Extracted data:
____
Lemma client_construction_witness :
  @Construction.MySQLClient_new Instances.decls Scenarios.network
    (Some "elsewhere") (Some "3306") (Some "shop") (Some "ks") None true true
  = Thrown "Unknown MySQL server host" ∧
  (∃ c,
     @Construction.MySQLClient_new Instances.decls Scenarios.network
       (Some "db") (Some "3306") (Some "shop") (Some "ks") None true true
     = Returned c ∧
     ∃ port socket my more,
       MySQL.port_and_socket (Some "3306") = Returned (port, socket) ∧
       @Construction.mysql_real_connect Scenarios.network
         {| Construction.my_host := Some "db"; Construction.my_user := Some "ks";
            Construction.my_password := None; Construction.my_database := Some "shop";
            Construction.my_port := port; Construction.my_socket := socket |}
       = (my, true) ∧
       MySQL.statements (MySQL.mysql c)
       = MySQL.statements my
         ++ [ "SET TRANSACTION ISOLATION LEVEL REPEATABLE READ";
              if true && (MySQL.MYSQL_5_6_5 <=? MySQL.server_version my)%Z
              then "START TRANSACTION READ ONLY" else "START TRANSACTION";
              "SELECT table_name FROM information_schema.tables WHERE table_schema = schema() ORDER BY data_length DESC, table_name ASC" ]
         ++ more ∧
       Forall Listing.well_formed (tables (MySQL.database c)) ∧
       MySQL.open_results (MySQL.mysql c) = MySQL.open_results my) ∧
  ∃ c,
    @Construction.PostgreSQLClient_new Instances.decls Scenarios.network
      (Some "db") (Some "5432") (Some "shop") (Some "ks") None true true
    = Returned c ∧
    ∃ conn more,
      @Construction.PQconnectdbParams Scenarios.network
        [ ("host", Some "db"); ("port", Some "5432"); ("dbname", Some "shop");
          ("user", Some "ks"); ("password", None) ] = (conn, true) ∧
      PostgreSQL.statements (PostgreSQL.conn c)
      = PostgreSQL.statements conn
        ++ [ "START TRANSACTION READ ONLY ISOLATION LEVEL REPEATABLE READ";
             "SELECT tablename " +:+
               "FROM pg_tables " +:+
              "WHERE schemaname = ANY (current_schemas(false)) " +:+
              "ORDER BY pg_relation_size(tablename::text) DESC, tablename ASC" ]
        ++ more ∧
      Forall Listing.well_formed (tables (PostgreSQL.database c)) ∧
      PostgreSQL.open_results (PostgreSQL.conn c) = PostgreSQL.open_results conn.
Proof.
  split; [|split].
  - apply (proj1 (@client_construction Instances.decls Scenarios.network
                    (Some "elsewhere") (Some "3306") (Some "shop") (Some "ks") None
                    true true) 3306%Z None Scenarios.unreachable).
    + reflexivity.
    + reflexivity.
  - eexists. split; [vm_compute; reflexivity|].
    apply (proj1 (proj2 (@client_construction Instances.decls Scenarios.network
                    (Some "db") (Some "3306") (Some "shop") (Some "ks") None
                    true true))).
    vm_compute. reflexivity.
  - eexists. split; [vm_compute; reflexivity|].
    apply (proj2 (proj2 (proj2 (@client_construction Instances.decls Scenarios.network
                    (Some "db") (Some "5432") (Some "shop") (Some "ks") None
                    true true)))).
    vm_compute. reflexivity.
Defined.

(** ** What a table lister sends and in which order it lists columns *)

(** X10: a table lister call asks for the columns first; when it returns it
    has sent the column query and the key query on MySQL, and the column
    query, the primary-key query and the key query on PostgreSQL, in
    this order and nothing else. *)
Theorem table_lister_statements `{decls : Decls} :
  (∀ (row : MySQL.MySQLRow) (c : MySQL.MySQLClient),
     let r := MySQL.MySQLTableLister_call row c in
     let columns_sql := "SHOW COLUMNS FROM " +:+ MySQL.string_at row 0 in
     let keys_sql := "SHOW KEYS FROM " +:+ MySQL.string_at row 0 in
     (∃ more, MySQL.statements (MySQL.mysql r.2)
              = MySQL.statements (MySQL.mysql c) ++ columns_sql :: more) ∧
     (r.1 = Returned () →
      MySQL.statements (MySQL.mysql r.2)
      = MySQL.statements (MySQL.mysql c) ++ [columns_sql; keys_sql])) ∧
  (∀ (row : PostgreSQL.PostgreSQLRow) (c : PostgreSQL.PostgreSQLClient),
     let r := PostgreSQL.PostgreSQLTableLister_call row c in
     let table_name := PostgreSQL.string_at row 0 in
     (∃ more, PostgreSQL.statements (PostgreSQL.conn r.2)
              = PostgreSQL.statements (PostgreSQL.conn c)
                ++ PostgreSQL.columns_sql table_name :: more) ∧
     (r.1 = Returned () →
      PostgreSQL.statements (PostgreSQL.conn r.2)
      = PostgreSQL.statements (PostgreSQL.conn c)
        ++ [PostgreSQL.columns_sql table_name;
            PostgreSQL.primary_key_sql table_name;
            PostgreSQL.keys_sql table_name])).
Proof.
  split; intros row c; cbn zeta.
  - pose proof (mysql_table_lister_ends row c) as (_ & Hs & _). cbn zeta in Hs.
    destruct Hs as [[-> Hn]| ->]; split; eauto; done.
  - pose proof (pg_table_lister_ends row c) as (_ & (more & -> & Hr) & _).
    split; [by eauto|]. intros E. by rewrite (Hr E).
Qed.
____
When every line of the listing has been checked for the string "query", give only the number of lines that contain it.

Your solution:
2